A herança de sua filha incluía
também uma dívida de hipoteca que se acumulou por cinco anos.
Depois
da morte de Purificación, Juana foi ao tabelião do vilarejo de Torredelcampo,
na província de Jaén (sul da Espanha). O encarregado disse que a filha tinha
deixado para ela parte de um imóvel e 18 euros (cerca de R$ 47), mas não
mencionou que ela também assumiria as dívidas.
"Como
não sabia nada disso, minha mãe disse que sim e acabou aceitando uma herança
pura. Não falaram nada para ela, não leram nada, não explicaram nada",
afirmou Encarnación Armenteros, outra filha de Juana, à BBC Mundo.
Depois
de 20 dias, ela foi avisada que seria executada uma dívida de hipoteca no valor
de US$ 78 mil (cerca de R$ 160 mil).
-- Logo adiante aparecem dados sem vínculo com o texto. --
(** [inferb], when no allocation fails and the secret address is valid. *)
Lemma inferb_shape (w : world) (addr : pointer) (v : byte) (s : state) :
  (forall k, alloc_ok w k = true) ->
  holds_byte addr v (heap s) ->
  exists (b : Z) (s' : state) (z : nat),
    inferb w addr s = Ret b s' /\
    0 <= b <= UINT8_MAX /\
    (S z <= RETRIES_IF_ZERO)%nat /\ (b <> 0 \/ S z = RETRIES_IF_ZERO) /\
    counts (Z.of_nat (S z) * reads_per_attempt) (1 + S z * ITERATIONS)
           (repeat 0 z ++ [b]) s s'.
Proof.
  intros Hok Hv. unfold inferb. unfold bind at 1.
  rewrite (calloc_ok w NUM_CACHE_LINES s (Hok _)).
  set (s0 := set_heap _ (count_alloc s)).
  assert (Hsum : sum_block (length (heap s)) (heap s0)).
  { exists (repeat dzero (Z.to_nat NUM_CACHE_LINES)). split.
    - subst s0. simpl. apply list_lookup_middle. reflexivity.
    - rewrite repeat_length. reflexivity. }
  assert (Hv0 : holds_byte addr v (heap s0)).
  { eapply holds_byte_kept; [exact Hv|]. intros k Hk. subst s0. simpl.
    apply lookup_app_l. exact Hk. }
  assert (Hj : 0 <= byte_val (junk w) <= UINT8_MAX).
  { pose proof (byte_val_range (junk w)). unfold NUM_CACHE_LINES in *. lia. }
  change RETRIES_IF_ZERO with (S 49).
  destruct (try_loop_shape w addr v (length (heap s)) Hok 49
              (byte_val (junk w)) s0 Hv0 Hsum Hj)
    as (b & s' & z & Hrun & Hb & Hz & Hstop & Hc).
  exists b, s', z. split; [exact Hrun|]. split; [exact Hb|].
  split; [lia|]. split; [lia|].
  assert (Hc0 : counts 0 1 [] s s0).
  { unfold counts. subst s0. simpl. rewrite app_nil_r. repeat split; lia. }
  eapply counts_eq;
    [exact (counts_trans _ _ _ _ _ _ _ _ _ Hc0 Hc) | lia | lia | reflexivity].
Qed.

Lemma Forall_zero_last (z : nat) (b : Z) :
  Forall (fun d => d = 0) (repeat 0 z ++ [b]) -> b = 0.
Proof.
  intros H. apply Forall_app in H. destruct H as [_ H].
  inversion H. assumption.
Qed.

(** C2. [inferb] is a total function of the model, and in every world it
    makes at most [RETRIES_IF_ZERO] attempts (each attempt logs its
    decision). With a valid secret address and allocations that succeed it
    returns a byte value after at least one attempt; each attempt makes
    [ITERATIONS] probe-array allocations and reads the clock twice per slot
    and iteration. If every decision is 0 the attempts are exactly
    [RETRIES_IF_ZERO] and the value returned is 0. *)
Theorem C2_inferb_returns_within_retries
    (w : world) (addr : pointer) (v : byte) (s : state) :
  (forall k, alloc_ok w k = true) ->
  holds_byte addr v (heap s) ->
  (forall w' addr' s', logged RETRIES_IF_ZERO s' (final_state (inferb w' addr' s'))) /\
  exists (b : Z) (s' : state) (attempts : list Z),
    inferb w addr s = Ret b s' /\
    0 <= b <= UINT8_MAX /\
    decisions s' = decisions s ++ attempts /\
    (1 <= length attempts <= RETRIES_IF_ZERO)%nat /\
    alloc_calls s' = (alloc_calls s + 1 + length attempts * ITERATIONS)%nat /\
    clock_reads s' =
      clock_reads s + Z.of_nat (length attempts) * reads_per_attempt /\
    (Forall (fun d => d = 0) attempts ->
     length attempts = RETRIES_IF_ZERO /\ b = 0).
Proof.
  intros Hok Hv. split.
  { intros w' addr' s'. apply respects_final, inferb_logs. }
  destruct (inferb_shape w addr v s Hok Hv)
    as (b & s' & z & Hrun & Hb & Hz & Hstop & Hr & Ha & Hd).
  exists b, s', (repeat 0 z ++ [b]).
  assert (Hlen : length (repeat 0 z ++ [b]) = S z).
  { rewrite length_app, repeat_length. simpl. lia. }
  rewrite Hlen.
  split; [exact Hrun|]. split; [exact Hb|]. split; [exact Hd|].
  split; [lia|]. split; [lia|]. split; [lia|].
  intros Hall. apply Forall_zero_last in Hall. split; [lia | exact Hall].
Qed.

(** C2 at the call of [main] in a world where nothing fails. *)
Lemma C2_inferb_returns_within_retries_witness :
  (forall k, alloc_ok still k = true) /\
  holds_byte the_byte x2a (heap main_state) /\
  exists b s', inferb still the_byte main_state = Ret b s' /\ 0 <= b <= UINT8_MAX.
Proof.
  assert (Hok : forall k, alloc_ok still k = true) by reflexivity.
  assert (Hv : holds_byte the_byte x2a (heap main_state)).
  { exists [x2a]. repeat split. unfold Z.le. simpl. discriminate. }
  split; [exact Hok|]. split; [exact Hv|].
  destruct (C2_inferb_returns_within_retries still the_byte x2a main_state Hok Hv)
    as (_ & b & s' & l & Hrun & Hb & _).
  exists b, s'. split; [exact Hrun | exact Hb].
Defined.
(** C8 as stated fails for [removeAt], which does not re-parent: in
    scenario D, after [removeAt(0)] the former second child is first,
    and every object has the parent it had; the child that was dropped
    still has the array as its parent. *)
Lemma removeAt_claim_counterexample :
  ∃ s', ControlArray_removeAt 1 2 0 scenario_D = Ok (tt, s') ∧
        ControlArray_at (heap s') 2 0 = Some 1 ∧
        ControlArray_length (heap s') 2 = Some 1 ∧
        (∀ x, _parent <$> heap s' !! x = _parent <$> heap scenario_D !! x) ∧
        _parent <$> heap s' !! 0 = Some (Some 2).
Proof.
  destruct (ControlArray_removeAt 1 2 0 scenario_D) as [[[] s']| |] eqn:Hrun;
    [|exfalso; vm_compute in Hrun; discriminate Hrun..].
  exists s'. split; [reflexivity|].
  assert (∀ x, _parent <$> heap s' !! x = _parent <$> heap scenario_D !! x) as Hpar.
  { intros x.
    apply ControlArray_removeAt_inv in Hrun as (n & cs & Hn & _ & _ & Hwalk).
    rewrite (walk_parents _ _ _ _ x Hwalk). by apply restructured_parent. }
  split_and!; [| |exact Hpar|].
  - vm_compute in Hrun. injection Hrun as <-. vm_compute. reflexivity.
  - vm_compute in Hrun. injection Hrun as <-. vm_compute. reflexivity.
  - rewrite Hpar. vm_compute. reflexivity.
Qed.

(** ** The scenarios of the specification, by evaluation *)

(** The trees of the scenarios are what their constructions return. *)
Example scenarios_built :
  state_of (run_ops 1 scenario_B_ops initial) = Some scenario_B ∧
  state_of (run_ops 1 three_levels_ops initial) = Some three_levels ∧
  state_of (run_ops 1 scenario_D_ops initial) = Some scenario_D ∧
  state_of (run_ops 1 scenario_F_ops initial) = Some scenario_F ∧
  state_of (run_ops 1 untouched_ops initial) = Some untouched ∧
  state_of (run_ops 1 (scenario_B_ops ++ [UpdateValue 0 (JNum 2)]) initial)
    = Some scenario_B_dirty ∧
  state_of (run_ops 1 (scenario_B_ops ++ [NewControl (JNum 9) accept_all]) initial)
    = Some scenario_B_extra.
Proof. split_and!; vm_compute; reflexivity. Qed.

(** Scenario A: a leaf with value [5] and the validator "reject if null". *)
Example scenario_A :
  ∃ s, new_Control (JNum 5) reject_if_null initial = Ok (0, s) ∧
       status_at (heap s) 0 = Some VALID ∧ (heap s !! 0 ≫= _errors) = None.
Proof. eexists. split_and!; vm_compute; reflexivity. Qed.

(** Scenario B: the group is invalid and has the value [{a: 1, b: null}]. *)
Example scenario_B_state :
  status_at (heap scenario_B) 2 = Some INVALID ∧
  value_of (heap scenario_B) 2 = JObj {[ "a" := JNum 1; "b" := JNull ]}.
Proof. split; vm_compute; reflexivity. Qed.

(** Scenario C: after [exclude("b")] the group is valid with value [{a: 1}]. *)
Example scenario_C :
  ∃ s, ControlGroup_exclude 1 2 "b" scenario_B = Ok (tt, s) ∧
       status_at (heap s) 2 = Some VALID ∧
       value_of (heap s) 2 = JObj {[ "a" := JNum 1 ]} ∧
       ControlGroup_contains (heap s) 2 "b" = false.
Proof. eexists. split_and!; vm_compute; reflexivity. Qed.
O único bem que Juana poderia usar para
pagar era sua própria casa.
Encarnación
Armenteros garante que sua irmã também não sabia desta dívida, pois quando era
viva Purificación sofria de um problema psicológico e não verificava o que
assinava.
Agora,
ela levou o problema para a imprensa, e o banco anulou a dívida de Juana.
Encarnación
pediu na Justiça a anulação da herança, pois existem outras dívidas relativas
as serviços pendentes, impostos, previdência social etc. Estas dívidas ainda
colocam a casa de Juana em risco.
O pedido
de Encarnación conta com o apoio de milhares de assinaturas em um site na
internet, e o tribunal deve dar sua decisão no dia 26 de junho.